Between a Mother’s Day freeze and recent flooding, many soybean acres in the Midwest may need to be replanted in the weeks to come.
Growers with dicamba-tolerant Xtend soybeans should keep in mind the tight windows for legal applications, cautioned University of Illinois weed scientist Aaron Hager. Many growers face application limits from both the federal label and from state cutoff dates.
“If you completely replant a dicamba soybean field right now, you may get a new 45-day window to spray dicamba from the federal label; but in Illinois, you also have to remember that June 20 is the state-mandated last day of dicamba applications in soybeans,” Hager said.
The Illinois Department of Agriculture also instituted a temperature cutoff for dicamba applications of 85 degrees, which is still in place. See more here: https://www2.illinois.gov/….
Indiana farmers also face a June 20 cutoff. The Office of Indiana State Chemist hopes the new limit this year will cut the state’s dicamba injury complaints — which surged to a record 178 last year — in half in 2020, said David Scott, pesticide program administrator for the agency.
Although both states have experienced major flooding and freezing temperatures in the past two weeks, neither pesticide regulatory agency is open to moving or altering the cutoff date, state officials told DTN.
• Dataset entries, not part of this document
(** * Sensor node firmware (src/application.c): a shallow embedding

    The application is a set of event handlers over file-scope variables and
    two function-local statics.  Every handler is embedded as a function
    from the node state to the node state; calls into the SDK that produce
    output (LED, UART) are appended to a trace kept in the state; values the
    handler obtains from the SDK (the current tick, a sensor reading) are
    arguments of the handler. *)

From Stdlib Require Import ZArith NArith List Lia Bool.
From Stdlib Require Import Floats.SpecFloat.
From Stdlib Require Ascii String.
Import ListNotations.

Local Open Scope N_scope.

(** ** C integer types *)

Module MachInt.

(** [uint16_t]: the two button counters. *)
Definition UINT16_MAX : N := 65535.

Definition uint16_incr (n : N) : N := (n + 1) mod 2 ^ 16.

(** [twr_tick_t] is declared in the SDK header twr_tick.h, which is not
    among the sources; the SDK declares it as [uint64_t], a count of
    milliseconds.  Ticks are naturals and the arithmetic wraps at 2^64. *)
Definition tick : Type := N.

Definition TICK_MOD : N := 2 ^ 64.

Definition tick_add (a b : tick) : tick := (a + b) mod TICK_MOD.

Definition tick_sub (a b : tick) : tick :=
  Z.to_N ((Z.of_N a - Z.of_N b) mod Z.of_N TICK_MOD).

(** Conversion of an unsigned 64-bit value to [int] (32 bits, two's
    complement), as in [int hold_duration = <tick expression>]. *)
Definition INT_MAX : Z := 2147483647.

Definition int_of_tick (t : tick) : Z :=
  ((Z.of_N t + 2 ^ 31) mod 2 ^ 32 - 2 ^ 31)%Z.

End MachInt.
Import MachInt.

(** ** C [float] (IEEE 754 binary32) *)

Module F32.

Definition prec : Z := 24.
Definition emax : Z := 128.

Definition float : Type := spec_float.

(** The [NAN] macro of math.h. *)
Definition NAN : float := S754_nan.

Definition sub (x y : float) : float := SFsub prec emax x y.
Definition fabsf (x : float) : float := SFabs x.

(** [x != y] and [x >= y] on floats: every comparison with a NaN operand
    is false, hence [!=] is true. *)
Definition ne (x y : float) : bool := negb (SFeqb x y).
Definition ge (x y : float) : bool := SFleb y x.

(** Literals: the binary32 value nearest to the decimal [n / d]. *)
Definition of_Z (z : Z) : float := binary_normalize prec emax z 0 false.
Definition of_ratio (n d : Z) : float :=
  SFdiv prec emax (of_Z n) (of_Z d).

End F32.

(** ** Constants of application.c *)

Definition SERVICE_MODE_INTERVAL : tick := 15 * 60 * 1000.
Definition BATTERY_UPDATE_INTERVAL : tick := 60 * 60 * 1000.
Definition TEMPERATURE_PUB_INTERVAL : tick := 15 * 60 * 1000.
(** [0.2f] is 0x3E4CCCCD, i.e. 13421773 * 2^-26. *)
Definition TEMPERATURE_PUB_DIFFERENCE : F32.float :=
  S754_finite false 13421773 (-26).
Definition TEMPERATURE_UPDATE_SERVICE_INTERVAL : tick := 1 * 1000.
Definition TEMPERATURE_UPDATE_NORMAL_INTERVAL : tick := 10 * 1000.
Definition ACCELEROMETER_UPDATE_SERVICE_INTERVAL : tick := 1 * 1000.
Definition ACCELEROMETER_UPDATE_NORMAL_INTERVAL : tick := 10 * 1000.

(** ** Events delivered by the SDK drivers

    The enumerations are declared in SDK headers; the handlers only compare
    the event against the constants named below, every other value falls
    through all branches. *)

Inductive twr_button_event_t : Type :=
| TWR_BUTTON_EVENT_PRESS
| TWR_BUTTON_EVENT_RELEASE
| TWR_BUTTON_EVENT_CLICK
| TWR_BUTTON_EVENT_HOLD.

Inductive twr_module_battery_event_t : Type :=
| TWR_MODULE_BATTERY_EVENT_LEVEL_LOW
| TWR_MODULE_BATTERY_EVENT_LEVEL_CRITICAL
| TWR_MODULE_BATTERY_EVENT_UPDATE
| TWR_MODULE_BATTERY_EVENT_ERROR.

Inductive twr_tmp112_event_t : Type :=
| TWR_TMP112_EVENT_ERROR
| TWR_TMP112_EVENT_UPDATE.

Inductive twr_lis2dh12_event_t : Type :=
| TWR_LIS2DH12_EVENT_ERROR
| TWR_LIS2DH12_EVENT_UPDATE
| TWR_LIS2DH12_EVENT_ALARM.

(** Dice faces: [TWR_DICE_FACE_UNKNOWN] and the six sides. *)
Inductive twr_dice_face_t : Type :=
| TWR_DICE_FACE_UNKNOWN
| TWR_DICE_FACE_1
| TWR_DICE_FACE_2
| TWR_DICE_FACE_3
| TWR_DICE_FACE_4
| TWR_DICE_FACE_5
| TWR_DICE_FACE_6.

Definition face_eqb (a b : twr_dice_face_t) : bool :=
  match a, b with
  | TWR_DICE_FACE_UNKNOWN, TWR_DICE_FACE_UNKNOWN
  | TWR_DICE_FACE_1, TWR_DICE_FACE_1
  | TWR_DICE_FACE_2, TWR_DICE_FACE_2
  | TWR_DICE_FACE_3, TWR_DICE_FACE_3
  | TWR_DICE_FACE_4, TWR_DICE_FACE_4
  | TWR_DICE_FACE_5, TWR_DICE_FACE_5
  | TWR_DICE_FACE_6, TWR_DICE_FACE_6 => true
  | _, _ => false
  end.

(** [int orientation = face]. *)
Definition int_of_face (f : twr_dice_face_t) : Z :=
  match f with
  | TWR_DICE_FACE_UNKNOWN => 0
  | TWR_DICE_FACE_1 => 1
  | TWR_DICE_FACE_2 => 2
  | TWR_DICE_FACE_3 => 3
  | TWR_DICE_FACE_4 => 4
  | TWR_DICE_FACE_5 => 5
  | TWR_DICE_FACE_6 => 6
  end%Z.

(** The reading of [twr_lis2dh12_get_result_g]. *)
Record twr_lis2dh12_result_g_t : Type := mkResultG {
  x_axis : F32.float;
  y_axis : F32.float;
  z_axis : F32.float
}.

(** ** Output

    Each [sprintf] / [twr_uart_write] pair is one message; the message
    keeps the format it was printed with and the value printed.  The text
    itself is not modelled: printing into the 32-byte buffer is taken to
    succeed, which it does as long as the text has at most 31 characters
    (for "Button_hold_duration" that is a duration below 10^7 ticks). *)

Inductive message : Type :=
| Msg_Button (count : Z)                (* "Button: %d" *)
| Msg_Button_hold (count : Z)           (* "Button_hold: %d" *)
| Msg_Button_hold_duration (ms : Z)     (* "Button_hold_duration: %d\r\n" *)
| Msg_Battery (voltage : F32.float)     (* "Battery: %.2f\r\n" *)
| Msg_Temperature (celsius : F32.float) (* "Temperature: %.2f\r\n" *)
| Msg_Orientation (face : Z).           (* "Orientation: %d\r\n" *)

Inductive effect : Type :=
| Led_set_mode_off
| Led_pulse (ms : tick)
| Uart_init
| Uart_write (m : message).
(* ===== verification/ResourceDB.v ===== *)
(** * ResourceDB: containers, networks, volumes, ports, peers, grants, swarm

    [internal/authz/ownership.go], lines 288-388 and 749-1472: the ownership
    records of every resource other than images.  One Definition per method,
    in the order of the file; then the table effects and the properties: the
    host ports of all users are pairwise distinct, peer records are
    symmetric in the two users, and volumes-from grants. *)

From S2P Require Import Prelude GoStrings Database.

(** ** Containers *)

Definition SetContainerOwner (now : Z) (id : string) (identity : CallerIdentity) (imageID : string)
    (d : OwnershipDB) : error * OwnershipDB :=
  Exec (on_containers (tbl_replace
    (mkContainerRow id (RealUsername identity) (RealUID identity) (RealGID identity) imageID
       (privCtx identity) now))) d.

Definition HasContainerUsingImage (uid : Z) (imageID : string) (d : OwnershipDB) : result bool :=
  match Query (λ d, tbl_count (λ r, (c_owner_uid r ==z uid) && (c_image_id r ==s imageID))
                              (containers d)) d with
  | inl e => inl e
  | inr count => inr (0 <? count)%nat
  end.

Definition GetContainerOwner (id : string) (d : OwnershipDB) : option OwnerInfo :=
  ok_opt (QueryRow (λ d, (λ r, mkOwnerInfo (c_owner_username r) (c_owner_uid r) (c_owner_gid r) "")
                         <$> tbl_lookup id (containers d)) d).

Definition GetContainerOwnerAndPrivCtx (id : string) (d : OwnershipDB) : option (Z * Z) :=
  ok_opt (QueryRow (λ d, (λ r, (c_owner_uid r, c_privileged_context r))
                         <$> tbl_lookup id (containers d)) d).

Definition DeleteContainer (id : string) (d : OwnershipDB) : error * OwnershipDB :=
  Exec (on_containers (tbl_delete id)) d.

Definition CountContainersByOwner (uid : Z) (d : OwnershipDB) : result nat :=
  Query (λ d, tbl_count (λ r, c_owner_uid r ==z uid) (containers d)) d.

Definition GetContainerIDsByOwner (uid : Z) (d : OwnershipDB) : result (list string) :=
  Query (λ d, c_id <$> tbl_select (λ r, (c_owner_uid r ==z uid) && (c_privileged_context r ==z 0))
                                  (containers d)) d.

(** ** Networks *)

Definition SetNetworkOwner (now : Z) (networkID name : string) (identity : CallerIdentity)
    (d : OwnershipDB) : error * OwnershipDB :=
  Exec (on_networks (tbl_replace
    (mkNetworkRow networkID name (RealUID identity) (RealUsername identity) 0 (privCtx identity) now))) d.

(** The column left out takes its default, 0. *)
Definition SetManagedNetworkOwner (now : Z) (networkID name : string) (uid : Z) (username : string)
    (d : OwnershipDB) : error * OwnershipDB :=
  Exec (on_networks (tbl_replace (mkNetworkRow networkID name uid username 0 0 now))) d.

Definition GetNetworkIDByName (name : string) (d : OwnershipDB) : option string :=
  ok_opt (QueryRow (λ d, n_network_id <$> find_first (λ r, n_name r ==s name) (networks d)) d).

Definition GetNetworkPrivCtxByName (name : string) (d : OwnershipDB) : option Z :=
  ok_opt (QueryRow (λ d, n_privileged_context <$> find_first (λ r, n_name r ==s name) (networks d)) d).

Definition GetNetworkOwner (networkID : string) (d : OwnershipDB) : option OwnerInfo :=
  ok_opt (QueryRow (λ d, (λ r, mkOwnerInfo (n_owner_username r) (n_owner_uid r) 0 "")
                         <$> tbl_lookup networkID (networks d)) d).

Definition DeleteNetwork (networkID : string) (d : OwnershipDB) : error * OwnershipDB :=
  let '(err, d1) := Exec (on_networks (tbl_delete networkID)) d in
  match err with
  | Some e => (Some e, d1)
  | None => Exec (on_network_access (tbl_delete_where (λ r, na_network_id r ==s networkID))) d1
  end.

Definition set_shared (r : NetworkRow) : NetworkRow :=
  mkNetworkRow (n_network_id r) (n_name r) (n_owner_uid r) (n_owner_username r) 1
    (n_privileged_context r) (n_created_at r).

Fixpoint grant_network (networkID : string) (allowedUIDs : list Z) (d : OwnershipDB)
    : error * OwnershipDB :=
  match allowedUIDs with
  | [] => (None, d)
  | uid :: rest =>
    let '(err, d1) := Exec (on_network_access (tbl_insert_ignore (mkNetworkAccessRow networkID uid))) d in
    match err with
    | Some e => (Some e, d1)
    | None => grant_network networkID rest d1
    end
  end.
(** The segment the code extracts is the one it replaces. *)
Lemma Replace1_after_version path pat name rest new :
  rooted pat → StripAPIVersion path = pat +:+ name +:+ rest →
  ∃ pre, path = pre +:+ pat +:+ name +:+ rest ∧
    (pre = "" ∨ ∃ ver, pre = "/v" +:+ ver ∧ isVersionString ver = true) ∧
    Replace1 path (pat +:+ name) new = pre +:+ new +:+ rest.
Proof.
  intros (Hsl & Hroot & _) Hs. destruct (StripAPIVersion_split path) as (pre & Hp & Hpre).
  rewrite Hs in Hp. exists pre. split; [done|]. split; [done|].
  assert (Index path (pat +:+ name) = Some (slen pre)) as Hi.
  { rewrite Hp. destruct Hpre as [->|(ver & -> & Hver)].
    - change ("" +:+ ?x) with x. rewrite app_assoc_str.
      destruct (pat +:+ name) as [|c p] eqn:E; [by destruct rest|].
      rewrite <- E. pose proof (HasPrefix_app (pat +:+ name) rest) as Hh. revert Hh.
      rewrite E. simpl. by intros ->.
    - apply HasPrefix_spec in Hsl as [p ->].
      change (("/v" +:+ ver) +:+ ?x) with (String "/" (String "v" (ver +:+ x))).
      change (("/" +:+ p) +:+ name) with (String "/" (p +:+ name)).
      cbn [Index]. rewrite HasPrefix_cons. simpl.
      destruct (HasPrefix (String "v" (ver +:+ _)) (p +:+ name)) eqn:Hbad.
      { exfalso. pose proof (Hroot ver (String "/" (p +:+ name +:+ rest)) Hver) as Hr.
        simpl in Hr. rewrite HasPrefix_cons, Ascii.eqb_refl in Hr. simpl in Hr.
        rewrite (HasPrefix_trans _ (p +:+ name) p) in Hr; [done|exact Hbad|apply HasPrefix_app]. }
      rewrite (Index_skip ver) by by apply version_no_slash. simpl.
      rewrite HasPrefix_cons, Ascii.eqb_refl. simpl.
      rewrite app_assoc_str, HasPrefix_app. simpl. f_equal. lia. }
  unfold Replace1. rewrite Hi, Hp, str_take_app. do 2 f_equal.
  rewrite (app_assoc_str pat name rest), (app_assoc_str pre _ rest).
  rewrite <- (slen_app pre (pat +:+ name)). apply str_drop_app.
Qed.

(** A rooted path after a version prefix is what stripping leaves. *)
Lemma StripAPIVersion_restore pre pat x :
  HasPrefix pat "/" = true → StripAPIVersion (pat +:+ x) = pat +:+ x →
  (pre = "" ∨ ∃ ver, pre = "/v" +:+ ver ∧ isVersionString ver = true) →
  StripAPIVersion (pre +:+ pat +:+ x) = pat +:+ x.
Proof.
  intros Hsl Hid [->|(ver & -> & Hver)]; [done|]. rewrite <- app_assoc_str.
  apply StripAPIVersion_versioned; [done|]. apply HasPrefix_spec in Hsl as [p ->]. by rewrite <- app_assoc_str.
Qed.

Notation no_slash s := (str_forallb (λ d, negb (Ascii.eqb "/" d)) s = true).

Lemma cutSlash_spec s :
  ∃ rest, s = cutSlash s +:+ rest ∧ no_slash (cutSlash s) ∧ (rest = "" ∨ ∃ r, rest = String "/" r).
Proof.
  unfold cutSlash. destruct (Index s "/") as [n|] eqn:E.
  - apply Index1_Some in E as (H1 & H2 & H3). exists (String "/" (str_drop (S n) s)). eauto.
  - apply Index1_None in E. exists "". rewrite app_nil_r_str. auto.
Qed.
“The Illinois Department of Agriculture set the 2020 dicamba restrictions after careful consideration following the 2019 growing season,” said Krista Lisser, public information officer for the department. “We have every intention of holding dicamba applications to the June 20 cutoff date.”
Last year, the Illinois Department of Agriculture rolled a June 30 cutoff date for dicamba applications to July 15 to accommodate planting delays. Dicamba injury reports soared in the state, with the bulk of off-target injury coming after the original cutoff date, as the state’s injury complaints rose to a record 723 reports. (See more here: https://www.dtnpf.com/…)
That experience was eye-opening for surrounding states, said Indiana’s Scott.
“Our cutoff date is pretty much set in stone,” he told DTN. “It’s based on risk. We feel the benefits portion of the equation has already been given plenty of consideration by EPA and others to get us to this point.”
Data on temperature, humidity and the growth stages of nontarget vegetation were the basis for Indiana’s cutoff date, he said. “The factors that went into that decision haven’t changed,” he said. “And everybody knew what the cutoff date was going into this season.”
Other state cutoff dates include Minnesota (June 20), North Dakota (June 30) and South Dakota (June 30). Arkansas farmers run into their state’s limit on dicamba applications on May 25.
With state agencies unlikely to budge on these cutoffs, some soybean farmers need to have a backup plan for weed control, Hager said.
Even if soybean fields are fully replanted this weekend and next week, they will have less than a month of growth before the Illinois, Indiana and Minnesota cutoff dates take effect.
“We’ll have soybeans out of the ground, but in 30-inch rows, you’re not going to have canopy closure that quickly,” Hager said. “One suggestion is that in these later applications, growers might want to consider adding a residual herbicide to the tank.”
Early planted soybeans that survived the cold and the flood could also run out of a time for dicamba applications, he added. Soybean fields planted on April 6, for example, have already hit the 45-day post-planting limit on the federal label of the in-season dicamba herbicides Engenia, XtendiMax, FeXapan and Tavium.
Regardless of when those soybeans actually emerged and started growing, your application window is tied to that original planting date, Hager noted.
“If you’re running into your 45-day post-planting application limit in mid-May, there is still a lot of the season left,” he said. “We have waterhemp just now starting to come up, and you can’t count on canopy closure to protect you.”